Britain's Main Nuclear Waste Site Almost Certain To Leak In Near Future, Agency Says
Douglas Main
at 11:12 AM Apr 23 2014
Britain's Main Nuclear Waste Site Almost Certain To Leak In Near Future, Agency Says
Sellafield nuclear site
visitcumbria.com
Energy // 

Right. The United Kingdom's Environment Agency has determined in a report released to The Guardian that the "dump is virtually certain to be eroded by rising sea levels and to contaminate the Cumbrian coast with large amounts of radioactive waste." The report also noted, in a somewhat underwhelming fashion, that "it is doubtful whether the location of the [dump] site would be chosen for a new facility for near-surface radioactive waste disposal if the choice were being made now." Tanks for nuttin', EA! JK.

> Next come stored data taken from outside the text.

(* ===== verification/CommandSamples.v ===== *)
(** * Concrete libraries for the examples on keys and messages

    Instances of the libraries the crypto service and its clients call, simple enough to compute
    with: texts are the two-digit texts of [InmemWallet.v], a key pair is its seed, signatures
    and boxes name their keys.  They keep the promises of [CryptoService.v] and
    [CryptoCommands.v]; the examples run on records in a map. *)

From stdpp Require Import base list strings numbers gmap.
From Stdlib Require Import ZArith Lia.
From S2P Require Import Prelude Errors Json LedgerConstants Identifiers WalletCrypto WalletStorage Wallet ExportImport WalletService WalletCommands ObjectStore Trie External JsonText Verkey InmemWallet CryptoService CryptoCommands LedgerSigning LedgerRequests.
Import InmemDemo.

Open Scope string_scope.
Open Scope list_scope.

(** ** Texts *)

(** A JSON value as a tree. *)
Abbreviation tree := (gen_tree (bool + Z + string)).
Fixpoint to_tree (v : Value) : tree :=
  match v with
  | Null => GenNode 0 []
  | VBool b => GenLeaf (inl (inl b))
  | Number n => GenLeaf (inl (inr n))
  | VString s => GenLeaf (inr s)
  | Array l => GenNode 1 (map to_tree l)
  | Object m => GenNode 2 (map (fun '(k, x) => GenNode 3 [GenLeaf (inr k); to_tree x]) m)
  end.
Fixpoint of_tree (t : tree) : Value :=
  match t with
  | GenLeaf (inl (inl b)) => VBool b
  | GenLeaf (inl (inr n)) => Number n
  | GenLeaf (inr s) => VString s
  | GenNode 1 l => Array (map of_tree l)
  | GenNode 2 l =>
      Object (map (fun t => match t with GenNode 3 [GenLeaf (inr k); x] => (k, of_tree x) | _ => ("", Null) end) l)
  | _ => Null
  end.
Lemma of_to_tree v : of_tree (to_tree v) = v.
Proof.
  induction v as [|b|n|s|l IH|m IH] using Value_nested_ind; try done; cbn [to_tree of_tree]; f_equal; rewrite map_map.
  - induction IH as [|x l Hx _ IH]; cbn; [done|]. by rewrite Hx, IH.
  - induction IH as [|[k x] m Hx _ IH]; cbn; [done|]. cbn in Hx. by rewrite Hx, IH.
Qed.

Definition sample_codec : Codec := {|
  base64_encode l := to_text l; base64_decode s := of_text s;
  from_base58 s := of_text s; to_base58 l := to_text l;
  json_from_str s := (fun t => normal (of_tree t)) <$> of_text s; json_to_string v := to_text (to_tree v);
  rmp_to_vec _ := None; rmp_to_vec_named _ := None;
  hex_encode l := to_text l; openssl_hash l := Ok l; rlp_items _ := None; rlp_encode _ := []; sha3_256 _ := []
|}.
Definition sample_urlsafe : UrlsafeCodec := {| encode_urlsafe l := to_text l; urlsafe_decode s := of_text s |}.
Definition sample_seeds : SeedCodec := {|
  seed_from_base64 s := of_text s; seed_from_hex s := of_text s; WalletCommands.to_base58 l := to_text l;
  randombytes_deterministic n l := take n l
|}.

Lemma pos_text_no_colon p : split_colon (pos_text p) = None.
Proof. induction p as [p IH|p IH|]; cbn [pos_text split_colon]; [by rewrite IH..|done]. Qed.
Lemma pos_text_no_tilde p : after_tilde (pos_text p) = None.
Proof. by destruct p. Qed.

Definition sample_text_laws : TextLaws sample_codec sample_urlsafe.
Proof.
  split; intros bs; cbn.
  - apply of_to_text.
  - apply pos_text_no_colon.
  - apply pos_text_no_tilde.
  - apply pos_text_useful.
  - apply of_to_text.
  - apply of_to_text.
Qed.

Definition sample_json_text : JsonText sample_codec.
Proof. split. intros v. cbn -[of_text to_text]. rewrite of_to_text. cbn. by rewrite of_to_tree. Qed.

(** ** libsodium *)
Definition checksum (doc : bytes) : Z := foldr Z.add 0%Z doc.
Definition sample_ed25519 : Ed25519 := {|
  keypair_from_seed seed := (seed, seed ++ seed);
  sign_detached doc sk := take 63 (sk ++ replicate 63 0%Z) ++ [checksum doc];
  verify_detached signature doc pk := bool_decide (signature = take 63 (pk ++ pk ++ replicate 63 0%Z) ++ [checksum doc]);
  ed25519_pk_to_curve25519 pk := Some pk;
  ed25519_sk_to_curve25519 sk := take 32 sk;
  box_seal doc nonce pk sk := pk ++ sk ++ doc;
  box_open doc nonce pk sk :=
    if bool_decide (take 32 doc = sk /\ take 32 (drop 32 doc) = pk) then Some (drop 64 doc) else None;
  sealedbox_seal _ doc pk := pk ++ doc;
  sealedbox_open doc pk sk := if bool_decide (take 32 doc = sk) then Some (drop 32 doc) else None;
  seal_detached data ad nonce key := (data, replicate 16 (checksum (data ++ ad ++ nonce ++ key)));
  open_detached data ad tag nonce key :=
    if bool_decide (tag = replicate 16 (checksum (data ++ ad ++ nonce ++ key))) then Some data else None
|}.

Lemma drop_64 (a b c : bytes) : length a = 32 -> length b = 32 -> drop 64 (a ++ b ++ c) = c.
Proof.
  intros Ha Hb. rewrite app_assoc, drop_app_length'; [done|]. rewrite length_app. lia.
Qed.
Definition sample_ed25519_laws : Ed25519Laws sample_ed25519.
Proof.
  split; cbn [keypair_from_seed sign_detached verify_detached ed25519_pk_to_curve25519 ed25519_sk_to_curve25519 box_seal box_open
    sealedbox_seal sealedbox_open seal_detached open_detached sample_ed25519 fst snd]; unfold SEEDBYTES in *.
  - by intros seed ->.
  - intros seed Hs. rewrite length_app, Hs. done.
  - intros doc sk. rewrite length_app, length_take, length_app, length_replicate.
    replace (63 `min` (length sk + 63)) with 63 by lia. done.
  - intros seed doc Hs. rewrite bool_decide_eq_true_2; [done|]. by rewrite <-app_assoc.
  - intros seed _. by eexists.
  - intros mine theirs ? ? doc nonce Hm Ht [= <-] [= <-].
    rewrite !(take_app_length' mine), !(take_app_length' theirs) by done.
    rewrite drop_app_length', take_app_length' by done. rewrite bool_decide_eq_true_2 by done. by rewrite drop_64.
  - intros seed ? doc e Hs [= <-]. rewrite !(take_app_length' seed) by done. rewrite bool_decide_eq_true_2 by done.
    by rewrite drop_app_length'.
  - intros. by rewrite bool_decide_eq_true_2.
  - done.
Qed.

(** ** Structs *)
Definition header_parts (h : Header) := (hd_kid h, hd_iv h, hd_sender h).
Definition recipient_parts (r : Recipient) := (rc_encrypted_key r, header_parts (rc_header r)).
Definition recipient_of_parts (x : string * (string * option string * option string)) : Recipient :=
  let '(k, (a, b, c)) := x in mkRecipient k (mkHeader a b c).
Definition sample_pack_codec : PackCodec := {|
  key_to_json k := Some (to_text (verkey k, signkey k));
  key_from_json s := (fun '(a, b) => mkKey a b) <$> of_text s;
  key_metadata_to_json m := Some (to_text (km_value m));
  key_metadata_from_json s := mkKeyMetadata <$> of_text s;
  protected_to_string p := Some (to_text (pr_enc p, pr_typ p, pr_alg p, map recipient_parts (pr_recipients p)));
  protected_from_str s := (fun '(a, b, c, d) => mkProtected a b c (map recipient_of_parts d)) <$> of_text s;
  jwe_to_vec j := Some (as_bytes (to_text (jwe_protected j, jwe_iv j, jwe_ciphertext j, jwe_tag j)));
  jwe_from_slice b := (fun '(a, b, c, d) => mkJWE a b c d) <$> of_text (string_of_bytes b);
  unpack_to_vec m := Some (as_bytes (to_text (um_message m, um_recipient_verkey m, um_sender_verkey m)));
  combo_to_msg_pack c := Some (as_bytes (to_text (cb_msg c, cb_sender c, cb_nonce c)));
  combo_from_msg_pack b := (fun '(a, b, c) => mkComboBox a b c) <$> of_text (string_of_bytes b)
|}.

Definition sample_pack_laws : PackLaws sample_pack_codec.
Proof.
  split.
  - intros [a b]. eexists. split; [done|]. split; [apply pos_text_useful|]. cbn -[of_text to_text]. by rewrite of_to_text.
  - intros [a b c d]. eexists. split; [done|]. split; [apply pos_text_useful|]. cbn -[of_text to_text]. rewrite of_to_text. cbn.
    rewrite map_map. f_equal. f_equal. rewrite <-(map_id d) at 2. apply map_ext. by intros [? []].
  - intros [a b c d]. eexists. split; [done|]. cbn -[of_text to_text]. rewrite string_of_as_bytes, of_to_text. done.
  - intros m. by eexists.
  - intros [a b c]. eexists. split; [done|]. cbn -[of_text to_text]. rewrite string_of_as_bytes, of_to_text. done.
Qed.

#[export] Existing Instances sample_codec sample_json_text sample_urlsafe sample_seeds sample_text_laws sample_ed25519 sample_ed25519_laws sample_pack_codec sample_pack_laws MapObjects MapObjects_laws.

(** ** Two wallets: handle 1 has the key of one seed, handle 2 that of another *)
Definition alice : bytes := replicate 32 1%Z.
Definition bob : bytes := replicate 32 2%Z.
Definition carol : bytes := replicate 32 3%Z.
Definition key_record (seed : bytes) : PlainRecord := mkPlainRecord (to_text (verkey (key_of seed), signkey (key_of seed))) ∅.
Definition wallet_of (seed : bytes) : PlainWallet := {[ (object_type Key, vk_of seed) := key_record seed ]}.
Definition two_wallets : @store MapObjects := ({[ 1%Z := wallet_of alice; 2%Z := wallet_of bob ]} : gmap Z PlainWallet).

Lemma wallet_of_has_key seed : is_seed seed -> has_key (wallet_of seed) seed.
Proof.
  intros Hs. split; [done|]. exists (key_record seed). split; [apply lookup_singleton_eq|].
  cbn -[of_text to_text]. by rewrite of_to_text.
Qed.
Lemma wallet_of_no_key seed other : seed <> other -> no_key (wallet_of seed) (vk_of other).
Proof.
  intros Hne. unfold no_key, wallet_of. apply lookup_singleton_ne. intros [= H]. apply Hne.
  apply (f_equal from_base58) in H. cbn -[of_text to_text] in H. rewrite !of_to_text in H. congruence.
Qed.

Definition sample_random : PackRandom :=
  mkPackRandom (replicate 32 7%Z) (fun _ => replicate 24 8%Z) (fun _ => []) (replicate 12 9%Z).

Lemma packed_message_opens_witness :
  exists s1' packed jwe s2' out,
    pack_msg sample_random (as_bytes "hi") (map vk_of [carol; bob; alice]) (vk_of <$> Some alice) 1 two_wallets = (s1', Ok packed) /\
    jwe_from_slice packed = Some jwe /\ unpack_msg jwe 2 two_wallets = (s2', Ok out) /\
    unpack_to_vec (mkUnpackMessage "hi" (vk_of bob) (vk_of <$> Some alice)) = Some out.
Proof.
  apply (packed_message_opens sample_random "hi" (Some alice) [carol] bob [alice] two_wallets 1 (wallet_of alice)
    two_wallets 2 (wallet_of bob)).
  - by repeat split.
  - reflexivity.
  - by repeat constructor.
  - split; [reflexivity|]. by apply wallet_of_has_key.
  - reflexivity.
  - by apply wallet_of_has_key.
  - constructor; [|constructor]. by apply wallet_of_no_key.
Defined.

(** ** A wallet with two DIDs *)
Definition sample_did_codec : DidCodec := {|
  did_to_json d := Some (to_text (did_did d, did_verkey d));
  did_from_json s := (fun '(a, b) => mkDid a b) <$> of_text s
|}.
#[export] Existing Instance sample_did_codec.
Definition did_record (did : string) (seed : bytes) : PlainRecord := mkPlainRecord (to_text (did, vk_of seed)) ∅.
Definition did_wallet : PlainWallet :=
  <[(object_type Did, "A") := did_record "A" alice]> (<[(object_type Did, "B") := did_record "B" bob]>
    (<[(object_type Key, vk_of alice) := key_record alice]> {[ (object_type Key, vk_of bob) := key_record bob ]})).
Definition did_store : @store MapObjects := ({[ 1%Z := did_wallet ]} : gmap Z PlainWallet).
Definition sample_request : list (string * Value) :=
  [("identifier", VString "A"); ("operation", Object [("dest", VString "C"); ("type", VString "1")]); ("reqId", Number 7)].

Lemma did_wallet_knows : knows did_wallet "A" alice /\ knows did_wallet "B" bob.
Proof.
  assert (Hkey : forall d s, did_from_json (pr_value (did_record d s)) = Some (mkDid d (vk_of s)))
    by (intros; cbn -[of_text to_text vk_of]; by rewrite of_to_text).
  assert (Hne : vk_of alice <> vk_of bob) by (vm_compute; discriminate).
  assert (Hk : forall s, key_from_json (pr_value (key_record s)) = Some (key_of s))
    by (intros; cbn -[of_text to_text key_of]; rewrite of_to_text; done).
  unfold did_wallet. split; (split; [done|]); split.
  - split; [done|]. exists (key_record alice). split; [|apply Hk].
    rewrite lookup_insert_ne, lookup_insert_ne by done. apply lookup_insert_eq.
  - exists (did_record "A" alice). split; [apply lookup_insert_eq|apply Hkey].
  - split; [done|]. exists (key_record bob). split; [|apply Hk].
    rewrite lookup_insert_ne, lookup_insert_ne, lookup_insert_ne by (try done; congruence). apply lookup_singleton_eq.
  - exists (did_record "B" bob). split; [|apply Hkey]. rewrite lookup_insert_ne by done. apply lookup_insert_eq.
Qed.

Lemma signatures_verify_witness :
  exists s' signed m', sign_all 1 [(Single, "A"); (Multi, "B")] (json_to_string (Object sample_request)) did_store =
    (s', Ok signed) /\ json_from_str signed = Some (Object m') /\ holds s' 1 did_wallet /\
    request_inv "A" "identifier:A|operation:dest:C|type:1|reqId:7" [(Single, "A", alice); (Multi, "B", bob)] m' /\
    unchanged sample_request m'.
Proof.
  apply (signatures_verify did_store 1 did_wallet "A" _ [(Single, "A", alice); (Multi, "B", bob)] _ sample_request).
  - reflexivity.
  - apply json_back. split; [|by repeat split; repeat constructor]. by repeat constructor.
  - split; [|by repeat split; repeat constructor]. by repeat constructor.
  - reflexivity.
  - reflexivity.
  - reflexivity.
  - reflexivity.
  - constructor; [split; [apply did_wallet_knows|done]|]. constructor; [|constructor]. split; [apply did_wallet_knows|done].
Defined.

(** ** A request to change a role, endorsed *)
Definition sample_build : BuildCommand := BuildNymRequest "A" "C" None None (Some "TRUSTEE").
Definition sample_text : string :=
  json_to_string (Object (request_members 7 2 "A" (NymOperation "C" None None (Some (VString TRUSTEE))))).
Definition sample_acceptance : AcceptanceArgs := mkAcceptanceArgs (Some "text") (Some "1") None "click" 100000.

Lemma built_request_reads_witness :
  exists operation,
    json_from_str sample_text =
      Some (Object [("identifier", VString "A"); ("operation", operation); ("protocolVersion", Number 2); ("reqId", Number 7)]) /\
    index operation "type" = VString "1".
Proof. apply (built_request_reads 7 2 sample_build). reflexivity. Defined.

It concluded that the 35 million cubic feet (1 million cubic liters) of waste will start leaking on to the shoreline and the coast in "a few hundred to a few thousand years from now." Environmentalists and some citizens aren't happy about it, arguing that use of the site is "unethical, unsustainable and highly dangerous." But the site's operator says the risks are insignificant. As The Guardian noted

[The] operator, LLW Repository Ltd, said it had introduced new restrictions on the amounts of radioactivity that can be disposed of at the site in order to make sure that radiation doses to people will be "very small" if the wastes are exposed by coastal erosion. 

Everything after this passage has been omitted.